DATA:
Lemma run2_AtMostOnce (eA eB : Env) (sched : list bool) (pA pB : pc) (w : World) :
  Safe pA pB w ->
  let '(pA', pB', w') := run2 net cur eA eB c sched pA pB w in Safe pA' pB' w'.
Proof.
  revert pA pB w.
  induction sched as [|[|] rest IH]; intros pA pB w HI; simpl; [exact HI| |].
  - pose proof (step_AtMostOnce eB pB pA w (AtMostOnce_sym _ _ _ HI)) as HI'.
    destruct (step net cur eB c pB w) as [pB' w']. apply IH, AtMostOnce_sym, HI'.
  - pose proof (step_AtMostOnce eA pA pB w HI) as HI'.
    destruct (step net cur eA c pA w) as [pA' w']. apply IH, HI'.
Qed.

Lemma AtMostOnce_init :
  recordCount h w0 = 0%nat -> Safe AtHas AtHas w0.
Proof. intros Hc. unfold AtMostOnce. simpl. rewrite Hc. auto. Qed.

(** One handler running alone is one side of the interleaving. *)
Lemma run2_first (eA eB : Env) (n : nat) (pA pB : pc) (w : World) :
  run2 net cur eA eB c (repeat false n) pA pB w
  = (fst (run net cur eA c n pA w), pB, snd (run net cur eA c n pA w)).
Proof.
  revert pA w. induction n as [|n IH]; intros pA w; simpl; [reflexivity|].
  destruct (step net cur eA c pA w) as [pA' w']. apply IH.
Qed.

Lemma run2_second (eA eB : Env) (n : nat) (pA pB : pc) (w : World) :
  run2 net cur eA eB c (repeat true n) pA pB w
  = (pA, fst (run net cur eB c n pB w), snd (run net cur eB c n pB w)).
Proof.
  revert pB w. induction n as [|n IH]; intros pB w; simpl; [reflexivity|].
  destruct (step net cur eB c pB w) as [pB' w']. apply IH.
Qed.

(** What the invariant says once both handlers have finished. *)
Lemma AtMostOnce_finished (oA oB : outcome) (w : World) :
  Safe (Finished oA) (Finished oB) w -> at_most_once cur c w0 oA oB w.
Proof.
  intros (H1 & H2 & H3). unfold at_most_once, exactly_once.
  split; [exact H1|].
  destruct oA as [| |eA]; destruct oB as [| |eB]; simpl in *;
    (split; [intros [? ?]; first [discriminate|lia]|]);
    (split; [intros [?|?]; first [discriminate|split; [lia|exact H3]]|]);
    intros; congruence.
Qed.

Lemma finished_outcome (p : pc) :
  is_finished p = true -> exists o, p = Finished o.
Proof. destruct p; try discriminate. eauto. Qed.

End AtMostOnce.

(** C1 (as amended). A candidate transfer whose [txHash] is neither recorded
    nor cached is presented twice to a listener. Whatever the store answers
    and whatever the interleaving of the two handlers at their [await]s
    (sequential handling included), once each has taken its steps both have
    finished, at most one Deposit row carries the [txHash], at most one
    handler resolved, and the Balance row of the user has been credited once
    if one resolved and not at all otherwise. When the store serves every
    call, exactly one row carries the [txHash] and the balance has been
    credited exactly once. The same holds when the second presentation
    happens after a restart of the process, which empties the in-memory
    set. *)
Theorem idempotent_crediting
    (net cur : string) (eA eB : DepositListener.Env)
    (c : DepositListener.Candidate) (w0 : DepositListener.World) :
  DepositListener.recordCount (DepositListener.c_txHash c) w0 = 0%nat ->
  DepositListener.c_txHash c ∉ DepositListener.processedTransactions w0 ->
  (forall sched : list bool,
     DepositListener.complete sched ->
     let '(pA, pB, w) :=
       DepositListener.run2 net cur eA eB c sched
         DepositListener.AtHas DepositListener.AtHas w0 in
     exists oA oB,
       pA = DepositListener.Finished oA /\ pB = DepositListener.Finished oB
       /\ at_most_once cur c w0 oA oB w
       /\ (DepositListener.store_reliable eA ->
           DepositListener.store_reliable eB ->
           exactly_once cur c w0 w))
  /\ (let '(oA, w1) := DepositListener.handleCandidate net cur eA c w0 in
      let '(oB, w2) :=
        DepositListener.handleCandidate net cur eB c (DepositListener.restart w1) in
      at_most_once cur c w0 oA oB w2
      /\ (DepositListener.store_reliable eA ->
          DepositListener.store_reliable eB ->
          exactly_once cur c w0 w2)).
Proof.
  intros Hfresh Hcache.
  pose proof (Inv_init cur c w0 Hfresh Hcache) as H0.
  pose proof (AtMostOnce_init cur c w0 Hfresh) as S0.
  split.
  - intros sched [HcA HcB].
    pose proof (run2_AtMostOnce net cur c w0 eA eB sched _ _ _ S0) as HS.
    pose proof (fun HA HB => run2_Inv net cur c w0 eA eB sched _ _ _ HA HB H0) as HI.
    pose proof (run2_rank net cur c eA eB sched
                  DepositListener.AtHas DepositListener.AtHas w0) as HR.
    destruct (DepositListener.run2 net cur eA eB c sched _ _ w0) as [[pA pB] w].
    destruct HR as [HRA HRB]. unfold DepositListener.fuel in *. simpl in HRA, HRB.
    destruct (finished_outcome pA) as [oA ->]; [apply rank_0_finished; lia|].
    destruct (finished_outcome pB) as [oB ->]; [apply rank_0_finished; lia|].
    exists oA, oB. split; [reflexivity|]. split; [reflexivity|].
    split; [apply AtMostOnce_finished; exact HS|].
    intros HA HB.
    exact (Inv_finished cur c w0 _ _ w (HI HA HB) eq_refl eq_refl).
  - pose proof (run2_AtMostOnce net cur c w0 eA eB
                  (repeat false DepositListener.fuel) _ _ _ S0) as HS.
    pose proof (fun HA HB => run2_Inv net cur c w0 eA eB
                  (repeat false DepositListener.fuel) _ _ _ HA HB H0) as HI.
    rewrite run2_first, run_handleCandidate in HS, HI.
    destruct (DepositListener.handleCandidate net cur eA c w0) as [oA w1].
    cbn [fst snd] in HS, HI.
    assert (HS' : DepositListener.AtMostOnce cur c w0
                    (DepositListener.Finished oA) DepositListener.AtHas
                    (DepositListener.restart w1)) by exact HS.
    pose proof (run2_AtMostOnce net cur c w0 eA eB
                  (repeat true DepositListener.fuel) _ _ _ HS') as HS2.
    assert (HI' : DepositListener.store_reliable eA ->
                  DepositListener.store_reliable eB ->
                  DepositListener.Inv cur c w0
                    (DepositListener.Finished oA) DepositListener.AtHas
                    (DepositListener.restart w1)).
    { intros HA HB. destruct (HI HA HB) as (H1 & H2 & H3 & H4 & H5 & H6).
      unfold DepositListener.Inv. repeat split; auto.
      simpl. intros Hin. exfalso. revert Hin. apply not_elem_of_empty. }
    pose proof (fun HA HB => run2_Inv net cur c w0 eA eB
                  (repeat true DepositListener.fuel) _ _ _ HA HB (HI' HA HB)) as HI2.
    rewrite run2_second, run_handleCandidate in HS2, HI2.
    destruct (DepositListener.handleCandidate net cur eB c
                (DepositListener.restart w1)) as [oB w2].
    cbn [fst snd] in HS2, HI2.
    split; [apply AtMostOnce_finished; exact HS2|].
    intros HA HB.
    exact (Inv_finished cur c w0 _ _ w2 (HI2 HA HB) eq_refl eq_refl).
Qed.

Lemma idempotent_crediting_witness :
  DepositListener.complete Sample.alternating
  /\ (let '(pA, pB, w) :=
        DepositListener.run2 "Solana" "SOL"
          (Sample.envOk "SOL_1700000000_a") (Sample.envOk "SOL_1700000001_b")
          Sample.solCandidate Sample.alternating
          DepositListener.AtHas DepositListener.AtHas Sample.world0 in
      DepositListener.is_finished pA = true
      /\ DepositListener.is_finished pB = true
      /\ DepositListener.recordCount "5VERv8NMvzbJMEkV" w = 1%nat
      /\ DepositListener.balanceOf 7 "SOL" w
         = DepositListener.credited 2.5%float
             (DepositListener.balanceOf 7 "SOL" Sample.world0))
  /\ (let '(pA, pB, w) :=
        DepositListener.run2 "Solana" "SOL"
          Sample.envBalanceWriteFails (Sample.envOk "SOL_1700000001_b")
          Sample.solCandidate Sample.alternating
          DepositListener.AtHas DepositListener.AtHas Sample.world0 in
      exists oA oB,
        pA = DepositListener.Finished oA /\ pB = DepositListener.Finished oB
        /\ at_most_once "SOL" Sample.solCandidate Sample.world0 oA oB w).
Proof.
  assert (Hc : DepositListener.complete Sample.alternating).
  { unfold DepositListener.complete, DepositListener.fuel. simpl. lia. }
  split; [exact Hc|]. split.
  - pose proof (proj1 (idempotent_crediting "Solana" "SOL"
                  (Sample.envOk "SOL_1700000000_a") (Sample.envOk "SOL_1700000001_b")
                  Sample.solCandidate Sample.world0 eq_refl
                  (not_elem_of_empty _)) Sample.alternating Hc) as H.
    destruct (DepositListener.run2 _ _ _ _ _ _ _ _ _) as [[pA pB] w].
    destruct H as (oA & oB & -> & -> & _ & Hex).
    split; [reflexivity|]. split; [reflexivity|].
    apply Hex; repeat split.
  - pose proof (proj1 (idempotent_crediting "Solana" "SOL"
                  Sample.envBalanceWriteFails (Sample.envOk "SOL_1700000001_b")
                  Sample.solCandidate Sample.world0 eq_refl
                  (not_elem_of_empty _)) Sample.alternating Hc) as H.
    destruct (DepositListener.run2 _ _ _ _ _ _ _ _ _) as [[pA pB] w].
    destruct H as (oA & oB & HA & HB & Hsafe & _).
    exists oA, oB. auto.
Defined.

(** C1 as stated fails: when the store rejects the balance write of the
    first presentation after its Deposit row was written, the second
    presentation finds the row and skips the transfer. Both have finished,
    one row carries the [txHash], and the balance was never credited. *)
Lemma second_presentation_skips_lost_credit :
  let sched := (repeat false 8 ++ repeat true 8)%list in
  let '(pA, pB, w) :=
    DepositListener.run2 "Solana" "SOL"
      Sample.envBalanceWriteFails (Sample.envOk "SOL_1700000001_b")
      Sample.solCandidate sched
      DepositListener.AtHas DepositListener.AtHas Sample.world0 in
  DepositListener.complete sched
  /\ pA = DepositListener.Finished
            (DepositListener.Failed (StoreError "connection closed"))
  /\ pB = DepositListener.Finished DepositListener.Skipped
  /\ DepositListener.recordCount "5VERv8NMvzbJMEkV" w = 1%nat
  /\ DepositListener.balanceOf 7 "SOL" w = None
  /\ ~ exactly_once "SOL" Sample.solCandidate Sample.world0 w.
Proof.
  vm_compute.
  split; [split; lia|]. split; [reflexivity|]. split; [reflexivity|].
  split; [reflexivity|]. split; [reflexivity|].
  intros [_ H]. discriminate H.
Qed.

EXERCISE DIRECTIONS: Reproduce every line of the records containing the string "discriminate".

SOLUTION FOR THIS EXERCISE:
    (split; [intros [? ?]; first [discriminate|lia]|]);
    (split; [intros [?|?]; first [discriminate|split; [lia|exact H3]]|]);
Proof. destruct p; try discriminate. eauto. Qed.
  intros [_ H]. discriminate H.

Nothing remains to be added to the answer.